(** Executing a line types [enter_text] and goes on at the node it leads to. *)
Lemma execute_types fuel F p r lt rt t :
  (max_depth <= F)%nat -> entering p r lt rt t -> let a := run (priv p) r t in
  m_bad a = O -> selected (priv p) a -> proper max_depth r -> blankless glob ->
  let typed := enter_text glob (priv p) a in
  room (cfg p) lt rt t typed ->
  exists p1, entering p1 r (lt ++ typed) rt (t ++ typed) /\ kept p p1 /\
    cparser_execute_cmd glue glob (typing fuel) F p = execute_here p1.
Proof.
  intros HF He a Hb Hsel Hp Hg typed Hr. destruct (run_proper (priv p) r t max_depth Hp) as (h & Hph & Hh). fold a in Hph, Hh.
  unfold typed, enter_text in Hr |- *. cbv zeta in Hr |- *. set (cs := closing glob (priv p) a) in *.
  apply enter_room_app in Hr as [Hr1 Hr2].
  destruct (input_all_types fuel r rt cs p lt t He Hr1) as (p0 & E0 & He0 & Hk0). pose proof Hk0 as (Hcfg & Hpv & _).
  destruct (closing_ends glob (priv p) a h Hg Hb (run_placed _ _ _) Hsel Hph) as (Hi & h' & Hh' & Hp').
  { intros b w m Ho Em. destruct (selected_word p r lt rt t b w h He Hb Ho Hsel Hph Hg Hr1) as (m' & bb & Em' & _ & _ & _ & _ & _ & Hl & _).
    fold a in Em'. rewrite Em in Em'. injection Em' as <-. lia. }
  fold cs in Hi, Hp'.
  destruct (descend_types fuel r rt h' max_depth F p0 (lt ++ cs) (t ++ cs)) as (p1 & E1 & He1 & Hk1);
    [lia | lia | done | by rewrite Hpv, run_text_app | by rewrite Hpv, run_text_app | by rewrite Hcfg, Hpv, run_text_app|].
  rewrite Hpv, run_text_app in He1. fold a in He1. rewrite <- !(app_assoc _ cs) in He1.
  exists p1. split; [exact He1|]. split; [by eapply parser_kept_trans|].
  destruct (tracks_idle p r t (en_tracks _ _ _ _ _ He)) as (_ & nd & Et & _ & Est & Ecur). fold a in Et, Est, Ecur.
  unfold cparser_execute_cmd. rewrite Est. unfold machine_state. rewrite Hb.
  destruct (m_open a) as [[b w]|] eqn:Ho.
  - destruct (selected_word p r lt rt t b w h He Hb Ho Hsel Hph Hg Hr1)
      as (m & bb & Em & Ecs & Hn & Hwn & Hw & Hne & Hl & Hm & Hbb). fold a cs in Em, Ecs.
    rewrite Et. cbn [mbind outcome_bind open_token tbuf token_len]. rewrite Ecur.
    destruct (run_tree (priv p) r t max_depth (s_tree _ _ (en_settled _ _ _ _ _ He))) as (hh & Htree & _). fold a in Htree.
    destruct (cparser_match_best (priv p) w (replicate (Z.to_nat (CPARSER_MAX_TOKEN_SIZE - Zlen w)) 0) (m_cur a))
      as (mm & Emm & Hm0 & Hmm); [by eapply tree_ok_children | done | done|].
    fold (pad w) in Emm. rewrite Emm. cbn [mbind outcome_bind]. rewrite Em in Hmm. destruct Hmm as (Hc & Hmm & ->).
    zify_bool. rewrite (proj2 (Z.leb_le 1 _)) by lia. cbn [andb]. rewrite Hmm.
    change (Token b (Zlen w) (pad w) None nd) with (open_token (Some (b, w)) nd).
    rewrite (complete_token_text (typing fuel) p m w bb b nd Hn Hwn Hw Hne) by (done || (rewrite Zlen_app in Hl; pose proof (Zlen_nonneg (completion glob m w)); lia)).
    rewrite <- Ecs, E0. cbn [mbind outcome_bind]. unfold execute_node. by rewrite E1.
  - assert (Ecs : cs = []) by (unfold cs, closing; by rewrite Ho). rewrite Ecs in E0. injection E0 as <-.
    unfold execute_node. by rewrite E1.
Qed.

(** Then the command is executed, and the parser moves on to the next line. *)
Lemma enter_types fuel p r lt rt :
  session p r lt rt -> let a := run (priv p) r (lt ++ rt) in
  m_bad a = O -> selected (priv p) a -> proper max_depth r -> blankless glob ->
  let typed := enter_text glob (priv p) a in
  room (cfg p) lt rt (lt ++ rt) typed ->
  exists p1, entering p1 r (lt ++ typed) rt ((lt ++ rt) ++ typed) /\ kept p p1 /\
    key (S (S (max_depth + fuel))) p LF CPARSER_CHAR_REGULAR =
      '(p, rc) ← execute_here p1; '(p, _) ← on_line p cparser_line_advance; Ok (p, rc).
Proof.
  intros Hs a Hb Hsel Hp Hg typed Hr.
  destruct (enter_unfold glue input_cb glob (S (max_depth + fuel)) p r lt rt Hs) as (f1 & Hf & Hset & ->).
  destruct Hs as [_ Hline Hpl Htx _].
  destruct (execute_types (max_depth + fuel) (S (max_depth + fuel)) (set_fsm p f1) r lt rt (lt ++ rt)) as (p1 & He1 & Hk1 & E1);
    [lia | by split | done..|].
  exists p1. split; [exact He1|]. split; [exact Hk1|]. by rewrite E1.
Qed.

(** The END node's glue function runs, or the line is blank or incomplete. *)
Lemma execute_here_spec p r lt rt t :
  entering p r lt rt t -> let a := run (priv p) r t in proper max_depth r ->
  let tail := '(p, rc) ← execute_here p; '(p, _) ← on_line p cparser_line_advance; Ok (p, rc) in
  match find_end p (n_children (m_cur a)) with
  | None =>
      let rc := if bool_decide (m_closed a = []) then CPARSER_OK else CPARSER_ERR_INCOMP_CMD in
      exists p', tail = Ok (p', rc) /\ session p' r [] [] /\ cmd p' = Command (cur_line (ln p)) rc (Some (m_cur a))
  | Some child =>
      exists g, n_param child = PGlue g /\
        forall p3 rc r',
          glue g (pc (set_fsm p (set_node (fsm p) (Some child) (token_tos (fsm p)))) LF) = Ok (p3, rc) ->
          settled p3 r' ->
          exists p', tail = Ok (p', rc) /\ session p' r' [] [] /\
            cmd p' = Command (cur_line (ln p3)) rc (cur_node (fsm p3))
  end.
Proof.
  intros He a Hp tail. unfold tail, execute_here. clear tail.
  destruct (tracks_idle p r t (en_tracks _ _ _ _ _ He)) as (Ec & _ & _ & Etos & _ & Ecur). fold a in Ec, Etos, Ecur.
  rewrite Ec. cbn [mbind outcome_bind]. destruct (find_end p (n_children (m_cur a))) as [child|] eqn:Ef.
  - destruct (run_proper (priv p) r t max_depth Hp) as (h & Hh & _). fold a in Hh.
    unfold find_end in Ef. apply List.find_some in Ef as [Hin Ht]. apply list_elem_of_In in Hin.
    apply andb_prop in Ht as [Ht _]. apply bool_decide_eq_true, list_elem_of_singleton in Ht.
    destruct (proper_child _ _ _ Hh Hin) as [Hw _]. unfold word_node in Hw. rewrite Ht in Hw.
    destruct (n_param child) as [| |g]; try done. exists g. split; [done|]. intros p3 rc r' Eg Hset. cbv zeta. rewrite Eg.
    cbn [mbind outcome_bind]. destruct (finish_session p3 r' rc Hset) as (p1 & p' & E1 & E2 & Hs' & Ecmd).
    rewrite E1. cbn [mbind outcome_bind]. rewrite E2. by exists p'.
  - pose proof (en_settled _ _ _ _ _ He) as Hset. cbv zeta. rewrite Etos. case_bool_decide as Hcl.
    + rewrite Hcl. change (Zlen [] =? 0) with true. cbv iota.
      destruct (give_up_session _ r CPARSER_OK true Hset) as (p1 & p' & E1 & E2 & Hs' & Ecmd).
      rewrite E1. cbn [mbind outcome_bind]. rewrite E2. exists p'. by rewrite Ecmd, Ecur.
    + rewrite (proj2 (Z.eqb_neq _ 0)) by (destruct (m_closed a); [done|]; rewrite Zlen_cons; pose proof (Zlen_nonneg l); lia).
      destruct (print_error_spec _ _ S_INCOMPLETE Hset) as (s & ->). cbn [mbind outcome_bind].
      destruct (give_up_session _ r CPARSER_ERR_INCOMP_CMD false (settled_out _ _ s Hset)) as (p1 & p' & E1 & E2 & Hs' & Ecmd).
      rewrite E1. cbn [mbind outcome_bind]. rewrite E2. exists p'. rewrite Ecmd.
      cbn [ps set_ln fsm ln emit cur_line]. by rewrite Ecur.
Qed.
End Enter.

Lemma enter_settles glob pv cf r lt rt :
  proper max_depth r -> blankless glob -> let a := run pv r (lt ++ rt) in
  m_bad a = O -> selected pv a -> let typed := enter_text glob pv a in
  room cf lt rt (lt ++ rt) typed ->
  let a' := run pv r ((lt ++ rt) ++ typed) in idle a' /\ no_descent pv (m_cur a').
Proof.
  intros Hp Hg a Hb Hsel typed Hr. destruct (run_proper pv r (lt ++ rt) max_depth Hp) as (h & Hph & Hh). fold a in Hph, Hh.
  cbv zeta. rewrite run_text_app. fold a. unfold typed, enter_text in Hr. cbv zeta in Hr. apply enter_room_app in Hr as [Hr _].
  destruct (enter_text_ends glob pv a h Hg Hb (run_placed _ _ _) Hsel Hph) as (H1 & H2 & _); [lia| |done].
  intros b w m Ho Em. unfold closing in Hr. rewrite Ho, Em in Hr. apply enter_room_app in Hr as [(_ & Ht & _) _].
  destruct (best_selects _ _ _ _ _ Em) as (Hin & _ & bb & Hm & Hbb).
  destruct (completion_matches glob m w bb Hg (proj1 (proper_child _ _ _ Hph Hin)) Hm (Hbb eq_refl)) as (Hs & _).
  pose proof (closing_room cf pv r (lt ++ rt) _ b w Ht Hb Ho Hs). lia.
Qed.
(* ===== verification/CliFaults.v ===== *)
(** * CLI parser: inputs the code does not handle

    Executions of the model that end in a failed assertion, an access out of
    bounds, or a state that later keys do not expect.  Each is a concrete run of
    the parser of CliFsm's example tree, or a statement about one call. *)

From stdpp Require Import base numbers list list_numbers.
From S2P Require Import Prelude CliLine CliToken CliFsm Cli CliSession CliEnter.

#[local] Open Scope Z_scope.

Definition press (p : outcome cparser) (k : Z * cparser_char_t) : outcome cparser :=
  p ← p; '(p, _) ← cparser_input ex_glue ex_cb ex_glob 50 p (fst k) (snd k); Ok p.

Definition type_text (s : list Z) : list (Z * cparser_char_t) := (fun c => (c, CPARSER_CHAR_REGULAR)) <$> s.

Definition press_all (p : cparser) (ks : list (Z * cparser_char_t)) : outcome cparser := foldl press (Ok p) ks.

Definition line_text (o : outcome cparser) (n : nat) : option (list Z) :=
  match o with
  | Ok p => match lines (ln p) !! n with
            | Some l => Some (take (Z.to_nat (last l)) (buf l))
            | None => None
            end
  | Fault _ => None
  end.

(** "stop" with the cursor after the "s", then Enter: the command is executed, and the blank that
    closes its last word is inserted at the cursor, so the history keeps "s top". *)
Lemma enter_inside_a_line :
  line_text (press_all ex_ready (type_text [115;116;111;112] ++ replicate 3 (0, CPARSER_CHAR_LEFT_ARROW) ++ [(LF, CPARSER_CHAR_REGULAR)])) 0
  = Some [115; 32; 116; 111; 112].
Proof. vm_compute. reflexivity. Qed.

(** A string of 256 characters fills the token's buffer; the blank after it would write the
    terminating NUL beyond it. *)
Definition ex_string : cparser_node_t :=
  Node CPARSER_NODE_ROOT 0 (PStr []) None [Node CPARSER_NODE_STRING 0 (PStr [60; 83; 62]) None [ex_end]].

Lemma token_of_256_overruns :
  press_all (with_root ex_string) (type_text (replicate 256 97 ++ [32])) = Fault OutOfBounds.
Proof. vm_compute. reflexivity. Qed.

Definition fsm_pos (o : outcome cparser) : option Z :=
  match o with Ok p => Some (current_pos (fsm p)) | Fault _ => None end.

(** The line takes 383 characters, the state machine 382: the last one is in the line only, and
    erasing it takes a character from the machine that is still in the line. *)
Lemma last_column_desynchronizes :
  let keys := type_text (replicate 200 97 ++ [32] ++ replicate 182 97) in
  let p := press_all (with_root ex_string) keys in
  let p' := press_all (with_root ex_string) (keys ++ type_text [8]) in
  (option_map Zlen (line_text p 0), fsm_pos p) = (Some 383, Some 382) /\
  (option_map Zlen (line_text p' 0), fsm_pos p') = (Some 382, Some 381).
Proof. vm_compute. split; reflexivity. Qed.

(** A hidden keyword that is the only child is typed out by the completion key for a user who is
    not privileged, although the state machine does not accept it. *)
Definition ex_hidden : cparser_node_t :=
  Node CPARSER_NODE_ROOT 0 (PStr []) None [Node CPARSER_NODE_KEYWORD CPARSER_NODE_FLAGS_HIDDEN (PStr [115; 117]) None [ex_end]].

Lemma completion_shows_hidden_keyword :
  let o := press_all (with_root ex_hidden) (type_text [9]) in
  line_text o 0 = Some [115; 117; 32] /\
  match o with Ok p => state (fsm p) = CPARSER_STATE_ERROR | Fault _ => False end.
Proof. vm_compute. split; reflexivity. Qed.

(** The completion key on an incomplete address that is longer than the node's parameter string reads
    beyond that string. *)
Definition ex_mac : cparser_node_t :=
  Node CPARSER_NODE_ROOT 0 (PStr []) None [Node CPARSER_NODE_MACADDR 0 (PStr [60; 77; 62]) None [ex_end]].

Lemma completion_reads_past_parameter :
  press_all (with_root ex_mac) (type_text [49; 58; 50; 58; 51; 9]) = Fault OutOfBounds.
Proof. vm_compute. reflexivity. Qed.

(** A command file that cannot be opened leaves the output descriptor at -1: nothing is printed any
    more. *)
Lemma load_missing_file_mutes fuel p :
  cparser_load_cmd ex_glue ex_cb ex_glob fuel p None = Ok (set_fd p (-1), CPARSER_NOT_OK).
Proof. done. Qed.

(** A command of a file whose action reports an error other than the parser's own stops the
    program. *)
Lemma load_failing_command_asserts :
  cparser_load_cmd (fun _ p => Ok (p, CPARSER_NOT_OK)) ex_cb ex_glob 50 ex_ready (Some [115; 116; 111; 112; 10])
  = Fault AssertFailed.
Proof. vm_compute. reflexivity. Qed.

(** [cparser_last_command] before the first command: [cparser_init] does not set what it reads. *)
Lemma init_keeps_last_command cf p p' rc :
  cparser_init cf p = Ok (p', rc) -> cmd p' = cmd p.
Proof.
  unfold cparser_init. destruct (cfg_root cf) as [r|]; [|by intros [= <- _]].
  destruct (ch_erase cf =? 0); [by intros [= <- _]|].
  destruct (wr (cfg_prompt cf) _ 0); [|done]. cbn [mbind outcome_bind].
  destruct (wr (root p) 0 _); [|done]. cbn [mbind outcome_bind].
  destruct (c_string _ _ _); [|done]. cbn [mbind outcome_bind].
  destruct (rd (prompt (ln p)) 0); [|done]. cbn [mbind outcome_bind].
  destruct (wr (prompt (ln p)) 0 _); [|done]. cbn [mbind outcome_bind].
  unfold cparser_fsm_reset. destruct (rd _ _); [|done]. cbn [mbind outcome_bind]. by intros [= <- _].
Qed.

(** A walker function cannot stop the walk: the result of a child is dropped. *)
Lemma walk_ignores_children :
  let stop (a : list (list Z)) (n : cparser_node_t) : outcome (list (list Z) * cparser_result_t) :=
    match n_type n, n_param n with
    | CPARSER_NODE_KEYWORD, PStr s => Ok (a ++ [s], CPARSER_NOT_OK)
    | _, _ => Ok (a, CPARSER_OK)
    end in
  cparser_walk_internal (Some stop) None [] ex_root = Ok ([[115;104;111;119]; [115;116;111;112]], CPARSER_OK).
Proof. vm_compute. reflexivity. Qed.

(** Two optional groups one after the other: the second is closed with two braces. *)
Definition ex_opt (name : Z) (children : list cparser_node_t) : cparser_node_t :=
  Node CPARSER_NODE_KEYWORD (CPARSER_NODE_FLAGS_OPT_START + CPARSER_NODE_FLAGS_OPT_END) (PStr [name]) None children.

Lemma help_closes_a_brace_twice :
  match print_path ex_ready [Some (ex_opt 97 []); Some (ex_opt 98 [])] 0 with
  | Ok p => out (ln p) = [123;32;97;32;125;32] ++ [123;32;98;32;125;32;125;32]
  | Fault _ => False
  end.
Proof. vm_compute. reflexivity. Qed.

..............................

▶ Exercise aim:
Set down only the lines above that fall between the line holding "destruct (give_up_session _ r CPARSER_ERR_INCOMP_CMD" and the line holding "destruct (enter_text_ends glob", inclusive, keeping each exact.

▶ Reply to the task:
      destruct (give_up_session _ r CPARSER_ERR_INCOMP_CMD false (settled_out _ _ s Hset)) as (p1 & p' & E1 & E2 & Hs' & Ecmd).
      rewrite E1. cbn [mbind outcome_bind]. rewrite E2. exists p'. rewrite Ecmd.
      cbn [ps set_ln fsm ln emit cur_line]. by rewrite Ecur.
Qed.
End Enter.

Lemma enter_settles glob pv cf r lt rt :
  proper max_depth r -> blankless glob -> let a := run pv r (lt ++ rt) in
  m_bad a = O -> selected pv a -> let typed := enter_text glob pv a in
  room cf lt rt (lt ++ rt) typed ->
  let a' := run pv r ((lt ++ rt) ++ typed) in idle a' /\ no_descent pv (m_cur a').
Proof.
  intros Hp Hg a Hb Hsel typed Hr. destruct (run_proper pv r (lt ++ rt) max_depth Hp) as (h & Hph & Hh). fold a in Hph, Hh.
  cbv zeta. rewrite run_text_app. fold a. unfold typed, enter_text in Hr. cbv zeta in Hr. apply enter_room_app in Hr as [Hr _].
  destruct (enter_text_ends glob pv a h Hg Hb (run_placed _ _ _) Hsel Hph) as (H1 & H2 & _); [lia| |done].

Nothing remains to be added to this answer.